The town is well served in education, with childcare, an area school and TAFE campus (a tiny room on main street). Cleve Area School is a major agricultural school in South Australia, specialising in dry land agriculture. In 2005, some students scored 20/20 in agricultural subjects. The school won the South Australian Westpac Landcare Education Award in 2005 for its exemplary integration of good land management practices into its Agriculture curriculum. Cleve Area School was an Australian finalist in the Westpac Landcare Education Awards for 2006.

===Sport===
Cleve has a wide array of sporting facilities and clubs with basketball, lawn bowls, cricket, football, golf - scrapes, netball, pistol, pony & hunt club, softball, swimming pool and tennis all provided for as well as a dartboard in the drop in centre. A number of these sports compete in local leagues as well.

===Demographics===
In the 2006 Census, there were 738 persons usually resident in Cleve: 49.6% of which were males and 50.4% were females. Of the total population in Cleve 0.4% were Indigenous persons. It was found that 19.3% of the population usually resident in the town were children aged between 0–14 years, and 33.1% were persons aged 55 years and over. The median age of persons in Cleve was 41 years, compared with 37 years for persons in Australia

In the , 93.5% of people were Australian citizens, 3.6% were born overseas. 90.8% of people stated they were born in Australia. Other common responses within Cleve were: England 1.9%, Zimbabwe 0.5%, Scotland 0.5%, Italy 0.5% and Ethiopia 0.4% (3 people). Update: The 3 Ethiopians have since moved to Cowell. Further Update: The 3 Ethiopians have now moved back.

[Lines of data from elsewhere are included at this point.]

(** * rust-variant-ts: tagged unions, [Result] and [Option] with [match]

    A shallow embedding of [src/index.ts].  The TypeScript classes become
    functions over an explicit object store: an instance is a heap object
    with a prototype class and own fields, a method takes the location of
    its receiver, and caller-supplied handlers and mappers are arbitrary
    computations of the same monad, so that what [match] passes to a handler
    and how often it calls it can be observed. *)

From Stdlib Require Import Floats ZArith.
From stdpp Require Import gmap strings list fin_maps pretty.

(** ** JavaScript values *)

Abbreviation loc := positive.

(** The values the program handles: [undefined], booleans, numbers (IEEE 754
    binary64), strings and references to objects. *)
Inductive val : Type :=
| VUndef
| VBool (b : bool)
| VNum (x : float)
| VStr (s : string)
| VRef (l : loc).

(** The constructor whose prototype an object has.  [CUser] stands for any
    further subclass of [Variant], such as the [Circle], [Rectangle] and
    [Triangle] of the demo. *)
Inductive class : Type :=
| COk
| CErr
| CSome
| CNone
| CUser (name : string).

Record object : Type := Object {
  proto : class;
  fields : gmap string val;
}.

(** ** Numbers *)

Section Numbers.
Local Open Scope Z_scope.

(** [n % d] on numbers: the remainder of the truncating division, with the
    sign of the dividend.  Both operands are decoded to mantissa and exponent,
    the remainder is taken on integers at the smaller exponent, and the result
    (always representable) is encoded again. *)
Definition number_rem (n d : float) : float :=
  match Prim2SF n, Prim2SF d with
  | S754_nan, _ | _, S754_nan => nan
  | S754_infinity _, _ => nan
  | _, S754_zero _ => nan
  | _, S754_infinity _ => n
  | S754_zero _, _ => n
  | S754_finite s m1 e1, S754_finite _ m2 e2 =>
      let e := Z.min e1 e2 in
      let r := (Z.pos m1 * 2 ^ (e1 - e)) mod (Z.pos m2 * 2 ^ (e2 - e)) in
      SF2Prim (binary_normalize prec emax (cond_Zopp s r) e s)
  end.

(** Compares [a * 2^ea] with [b * 10^pb] on integers. *)
Definition scaled_compare (a ea b pb : Z) : comparison :=
  (a * 2 ^ Z.max ea 0 * 10 ^ Z.max (- pb) 0
   ?= b * 10 ^ Z.max pb 0 * 2 ^ Z.max (- ea) 0).

Fixpoint first_power_above (fuel : nat) (m e n : Z) : Z :=
  match fuel with
  | O => n
  | S fuel' =>
      match scaled_compare m e 1 n with
      | Lt => n
      | _ => first_power_above fuel' m e (n + 1)
      end
  end.

(** The [n] of Number::toString: [10^(n-1) <= m * 2^e < 10^n].  The search
    starts one below an estimate from the binary logarithm that is never
    more than one off, so six steps are more than enough. *)
Definition decimal_point (m e : Z) : Z :=
  first_power_above 6 m e ((Z.log2 m + e) * 30103 / 100000 - 1).

(** Whether the decimal [s * 10^p] reads back as the double [m * 2^e], that
    is, lies between the midpoints to its two neighbours (ties to even). *)
Definition rounds_to (m e s p : Z) : bool :=
  let lo := if (m =? 2 ^ 52) && (-1074 <? e) then 4 * m - 1 else 4 * m - 2 in
  let hi := 4 * m + 2 in
  match scaled_compare lo (e - 2) s p, scaled_compare hi (e - 2) s p with
  | Lt, Gt => true
  | Eq, Gt | Lt, Eq => Z.even m
  | _, _ => false
  end.

(** The [k]-digit decimal nearest to [m * 2^e] that reads back as it. *)
Definition digits_with (m e n k : Z) : option Z :=
  let p := n - k in
  let num := m * 2 ^ Z.max e 0 * 10 ^ Z.max (- p) 0 in
  let den := 2 ^ Z.max (- e) 0 * 10 ^ Z.max p 0 in
  let s := num / den in
  let nearer :=
    match 2 * (num mod den) ?= den with
    | Lt => s
    | Gt => s + 1
    | Eq => if Z.even s then s else s + 1
    end in
  match rounds_to m e s p, rounds_to m e (s + 1) p with
  | true, true => Some nearer
  | true, false => Some s
  | false, true => Some (s + 1)
  | false, false => None
  end.

(** The least number of digits [k] that identify the double, with the
    digits.  Seventeen digits identify every double, so a search from [k = 1]
    with fuel 17 ends in the [Some] branch. *)
Fixpoint shortest_digits (fuel : nat) (m e n k : Z) : Z * Z :=
  match fuel with
  | O => (k, m * 2 ^ Z.max e 0 * 10 ^ Z.max (k - n) 0
             / (2 ^ Z.max (- e) 0 * 10 ^ Z.max (n - k) 0))
  | S fuel' =>
      match digits_with m e n k with
      | Some s => (k, s)
      | None => shortest_digits fuel' m e n (k + 1)
      end
  end.

Definition zeros (n : Z) : string :=
  String.concat "" (replicate (Z.to_nat n) "0"%string).

(** Number::toString for a positive finite double [m * 2^e]. *)
Definition finite_to_string (m e : Z) : string :=
  let n0 := decimal_point m e in
  let '(k, s0) := shortest_digits 17 m e n0 1 in
  let '(n, s) := if s0 =? 10 ^ k then (n0 + 1, 10 ^ (k - 1)) else (n0, s0) in
  let digits := pretty s in
  if (k <=? n) && (n <=? 21) then digits +:+ zeros (n - k)
  else if (0 <? n) && (n <=? 21) then
    String.substring 0 (Z.to_nat n) digits +:+ "."
      +:+ String.substring (Z.to_nat n) (Z.to_nat (k - n)) digits
  else if (-6 <? n) && (n <=? 0) then "0." +:+ zeros (- n) +:+ digits
  else
    let x := n - 1 in
    let exponent := (if x <? 0 then "e-" else "e+") +:+ pretty (Z.abs x) in
    if k =? 1 then digits +:+ exponent
    else String.substring 0 1 digits +:+ "."
           +:+ String.substring 1 (Z.to_nat (k - 1)) digits +:+ exponent.

(** Number::toString, radix 10: what a template literal prints for a number. *)
Definition number_to_string (x : float) : string :=
  match Prim2SF x with
  | S754_nan => "NaN"
  | S754_zero _ => "0"
  | S754_infinity s => if s then "-Infinity" else "Infinity"
  | S754_finite s m e => (if s then "-" else "") +:+ finite_to_string (Z.pos m) e
  end.

End Numbers.

(** ToString, as applied by a template literal and by a computed property
    key.  The objects of this program inherit [Object.prototype.toString]. *)
Definition to_string (v : val) : string :=
  match v with
  | VUndef => "undefined"
  | VBool b => if b then "true" else "false"
  | VNum x => number_to_string x
  | VStr s => s
  | VRef _ => "[object Object]"
  end.

(** [a === b]. *)
Definition strict_eq (a b : val) : bool :=
  match a, b with
  | VUndef, VUndef => true
  | VBool x, VBool y => Bool.eqb x y
  | VNum x, VNum y => PrimFloat.eqb x y
  | VStr x, VStr y => String.eqb x y
  | VRef x, VRef y => Pos.eqb x y
  | _, _ => false
  end.

(** ** Worlds and computations *)

(** What a run leaves behind besides the store: the lines written by
    [console.log] and the calls recorded by instrumented callbacks. *)
Inductive event : Type :=
| ConsoleLog (line : string)
| Call (name : string) (arg : val).

Record world : Type := World {
  heap : gmap loc object;
  trace : list event;
}.

Inductive error : Type :=
| Error (message : string)
| TypeError (message : string).

Inductive outcome (A : Type) : Type :=
| Return (a : A)
| Throw (e : error).
Arguments Return {A} a.
Arguments Throw {A} e.

(** A computation runs in a world and either returns or throws. *)
Definition M (A : Type) : Type := world → outcome A * world.

Definition ret {A} (a : A) : M A := λ w, (Return a, w).

Definition throw {A} (e : error) : M A := λ w, (Throw e, w).

Definition bind {A B} (m : M A) (k : A → M B) : M B :=
  λ w, match m w with
       | (Return a, w') => k a w'
       | (Throw e, w') => (Throw e, w')
       end.

Declare Scope js_scope.
Delimit Scope js_scope with js.
Notation "'let*' x := m 'in' k" := (bind m (λ x, k))
  (at level 10, x binder, m at level 100, k at level 200) : js_scope.
Notation "m ;;; k" := (bind m (λ _, k))
  (at level 100, k at level 200, right associativity) : js_scope.
Local Open Scope js_scope.

(** [new C(...)]: a fresh object; every object already in the store stays. *)
Definition alloc (o : object) : M loc :=
  λ w, let l := fresh (dom (heap w)) in
       (Return l, World (<[l := o]> (heap w)) (trace w)).

(** [v.name]: the own field, [undefined] when there is none.  Reading a
    property of [undefined] throws; the primitives have none of the
    properties the program reads. *)
Definition get_field (v : val) (name : string) : M val :=
  λ w, match v with
       | VRef l =>
           match heap w !! l with
           | Some o => (Return (default VUndef (fields o !! name)), w)
           | None => (Throw (TypeError "dangling reference"), w)
           end
       | VUndef => (Throw (TypeError "Cannot read properties of undefined"), w)
       | _ => (Return VUndef, w)
       end.

(** The class whose methods a method call on [l] finds. *)
Definition class_of (l : loc) : M class :=
  λ w, match heap w !! l with
       | Some o => (Return (proto o), w)
       | None => (Throw (TypeError "dangling reference"), w)
       end.

Definition emit (e : event) : M unit :=
  λ w, (Return tt, World (heap w) (trace w ++ [e])).

Definition console_log (line : string) : M unit := emit (ConsoleLog line).

(** An object literal [{ k1: v1, k2: v2, ... }]: properties are defined in
    source order, a later one replacing an earlier one of the same key. *)
Definition obj_literal {V} (props : list (string * V)) : gmap string V :=
  foldl (λ o kv, <[kv.1 := kv.2]> o) ∅ props.

(** ** The library *)

Module VariantType.

(** [Variant.match]:
    const handler = handlers[this.tag]; return handler(this as any);
    The key is looked up among the properties the caller wrote; calling the
    [undefined] found for a missing key throws.  (What [Object.prototype]
    would answer for keys such as 'toString' is not modelled: no declared
    case of this program is named so.) *)
Definition Variant_match {R} (this : loc) (handlers : gmap string (val → M R)) : M R :=
  let* tag := get_field (VRef this) "tag" in
  match handlers !! to_string tag with
  | Some handler => handler (VRef this)
  | None => throw (TypeError "handler is not a function")
  end.

(** [new Ok(value)]: [tag = 'Ok'] and the parameter property [value]. *)
Definition Ok_new (value : val) : M loc :=
  alloc (Object COk {[ "tag" := VStr "Ok"; "value" := value ]}).

(** [new Err(error)]. *)
Definition Err_new (error : val) : M loc :=
  alloc (Object CErr {[ "tag" := VStr "Err"; "error" := error ]}).

Definition Result_ok (value : val) : M loc := Ok_new value.

Definition Result_err (error : val) : M loc := Err_new error.

(** [new Some(value)]. *)
Definition Some_new (value : val) : M loc :=
  alloc (Object CSome {[ "tag" := VStr "Some"; "value" := value ]}).

(** [new None()]. *)
Definition None_new : M loc :=
  alloc (Object CNone {[ "tag" := VStr "None" ]}).

Definition Option_some (value : val) : M loc := Some_new value.

Definition Option_none : M loc := None_new.

(** [Option.map]. *)
Definition Option_map (this : loc) (f : val → M val) : M loc :=
  Variant_match this (obj_literal [
    ("Some"%string, λ arg, let* value := get_field arg "value" in
                           let* u := f value in
                           Option_some u);
    ("None"%string, λ _, Option_none) ]).

(** [Option.flatMap]. *)
Definition Option_flatMap (this : loc) (f : val → M loc) : M loc :=
  Variant_match this (obj_literal [
    ("Some"%string, λ arg, let* value := get_field arg "value" in f value);
    ("None"%string, λ _, Option_none) ]).

Definition Some_isSome (this : loc) : M bool := ret true.

Definition Some_isNone (this : loc) : M bool := ret false.

Definition Some_unwrap (this : loc) : M val := get_field (VRef this) "value".

Definition Some_unwrapOr (this : loc) (_defaultValue : val) : M val :=
  get_field (VRef this) "value".

Definition None_isSome (this : loc) : M bool := ret false.

Definition None_isNone (this : loc) : M bool := ret true.

Definition None_unwrap (this : loc) : M val :=
  throw (Error "Cannot unwrap None").

Definition None_unwrapOr (this : loc) (defaultValue : val) : M val :=
  ret defaultValue.

(** A call of one of [Option]'s abstract methods runs the implementation of
    the receiver's class; other classes do not have the method. *)
Definition Option_isSome (this : loc) : M bool :=
  let* c := class_of this in
  match c with
  | CSome => Some_isSome this
  | CNone => None_isSome this
  | _ => throw (TypeError "isSome is not a function")
  end.

Definition Option_isNone (this : loc) : M bool :=
  let* c := class_of this in
  match c with
  | CSome => Some_isNone this
  | CNone => None_isNone this
  | _ => throw (TypeError "isNone is not a function")
  end.
(** X4. From filters that are well formed (integer bounds, the query in
    lower case, the lower year not above the upper one), whatever the
    user does with the search box, the sliders, the number inputs, the
    selectors, the checkboxes, the sort menu and the reset button, in any
    order, neither the collection nor what is persisted is touched and
    the query stays in lower case. When moreover every slider and number
    input hands over a text that reads as an integer (or, for a citation
    input, nothing), the filters stay well formed: when a slider crosses
    the other, the other is dragged along. *)
Theorem session_keeps_filters_well_formed (actions : list Action)
    (st : @LiteratureManager World) :
  filters_well_formed (filters st) ->
  papers (run actions st) = papers st /\
  localStorage (run actions st) = localStorage st /\
  world (run actions st) = world st /\
  search_lowercase (filters (run actions st)) /\
  (Forall numeric_value actions ->
   filters_well_formed (filters (run actions st))).
Proof.
  intros Hwf.
  assert (Hframe : papers (run actions st) = papers st /\
                   localStorage (run actions st) = localStorage st /\
                   world (run actions st) = world st /\
                   (search_lowercase (filters st) ->
                    search_lowercase (filters (run actions st)))).
  { clear Hwf. revert st. induction actions as [|a actions IH]; intros st;
      [now repeat split|].
    unfold run in *. simpl.
    destruct (handle_filters a st) as (Hf & Hp & Hl & Hw).
    destruct (IH (handle a st)) as (IH1 & IH2 & IH3 & IH4).
    rewrite IH1, IH2, IH3. repeat split; try assumption.
    intros Hlow. apply IH4. rewrite Hf. now apply write_filters_lowercase. }
  destruct Hframe as (Hp & Hl & Hw & Hlow).
  split; [exact Hp|]. split; [exact Hl|]. split; [exact Hw|].
  split; [apply Hlow, Hwf|].
  intros Hnum. clear Hp Hl Hw Hlow. revert st Hwf.
  induction Hnum as [|a actions Ha Hnum IH]; intros st Hwf; [exact Hwf|].
  unfold run in *. simpl. apply IH.
  destruct (handle_filters a st) as (Hf & _).
  rewrite Hf. now apply write_filters_well_formed.
Qed.

(** X5. Unchecking a box removes its item from the selection of its
    group and leaves the other items selected; checking a box that was
    not selected and unchecking it again gives back the filters as they
    were. *)
Theorem checkbox_round_trip (group : bool) (item : string)
    (st : @LiteratureManager World) :
  (forall x,
     x ∈ selection group (filters (handle (CheckboxChange group item false) st))
     <-> x ∈ selection group (filters st) /\ x <> item) /\
  (item ∉ selection group (filters st) ->
   filters (run [CheckboxChange group item true;
                 CheckboxChange group item false] st) = filters st).
Proof.
  split.
  - intros x. rewrite (proj1 (handle_filters _ _)).
    destruct group; cbn; apply toggle_off.
  - intros Hni. unfold run. cbn [foldl].
    rewrite (proj1 (handle_filters _ _)), (proj1 (handle_filters _ _)).
    destruct (filters st) as [s c lo hi ms ts v cmin cmax].
    destruct group; cbn in Hni |- *; f_equal; exact (toggle_on_off _ _ Hni).
Qed.

(** X6. After [resetFilters] the filters are the initial ones and the
    first page is shown; the collection is as before, and the records
    listed are exactly those of the collection whose year is neither
    below 2000 nor above 2024: a record of another year is in the
    collection but not in the list. *)
Theorem resetFilters_lists_2000_to_2024 (st : @LiteratureManager World) :
  let st' := handle ResetClick st in
  filters st' = defaultFilters /\
  currentPage st' = 1 /\
  papers st' = papers st /\
  (forall p y, year p = Some y ->
     (p ∈ filteredPapers st' <-> p ∈ papers st /\ 2000 <= y <= 2024)) /\
  (forall p, year p = Js.NaN ->
     (p ∈ filteredPapers st' <-> p ∈ papers st)).
Proof.
  intros st'.
  assert (Hin : forall p, p ∈ filteredPapers st' <->
                  p ∈ papers st /\ passes defaultFilters p = true).
  { intros p. unfold st'. simpl.
    rewrite (array_sort_Permutation _ _).
    now rewrite !list_elem_of_In, filter_In. }
  split; [reflexivity|]. split; [reflexivity|]. split; [reflexivity|]. split.
  - intros p y Hy. rewrite Hin, passes_default, Hy. unfold Js.gt, Js.lt.
    destruct (Z.ltb_spec y 2000), (Z.ltb_spec 2024 y); simpl;
      split; intros [Hp Hr]; split; try assumption; try lia;
      try discriminate; reflexivity.
  - intros p Hy. rewrite Hin, passes_default, Hy. simpl. tauto.
Qed.

End ListenerFacts.

Lemma chunks_concat {A : Type} (m : nat) (l : list A) :
  (length l <= 12 * m)%nat ->
  concat (map (fun j : nat => take 12 (drop (12 * j) l)) (seq 0 m)) = l.
Proof.
  revert l. induction m as [|m IH]; intros l Hl.
  - destruct l; [reflexivity | simpl in Hl; lia].
  - cbn [seq map concat]. rewrite <- seq_shift, map_map.
    replace (12 * 0)%nat with 0%nat by lia. rewrite drop_0.
    transitivity (take 12 l ++ drop 12 l); [|apply take_drop].
    f_equal.
    transitivity
      (concat (map (fun j : nat => take 12 (drop (12 * j) (drop 12 l)))
                 (seq 0 m))).
    + f_equal. apply map_ext. intros j. rewrite drop_drop.
      do 2 f_equal. lia.
    + apply IH. rewrite length_drop. lia.
Qed.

The most common responses for religious affiliation were Uniting Church 26.0%, No Religion 15.9%, Catholic 15.1%, Anglican 13.1% and Lutheran 9.6%.

===Government===
Cleve is today the base of the District Council of Cleve. It is in the state electoral district of Flinders and the federal Division of Grey.

==Transport==
Cleve does not lie on either of Eyre Peninsula's main two highways, but lies on the intersection of the aptly named Arno Bay-Cleve and Cowell roads. Both are sealed, although alternate ways may be taken on unsealed dirt roads.

As for getting to Cleve, automobile is the most common option, although a regular coach (Stateliner) service operates between Cleve and a number of other Eyre Peninsula towns including Port Lincoln. Cleve can be accessed from Adelaide using these services as well. The option of catching the SeaSA Ferry across to Lucky Bay from Wallaroo is running again cutting travel times.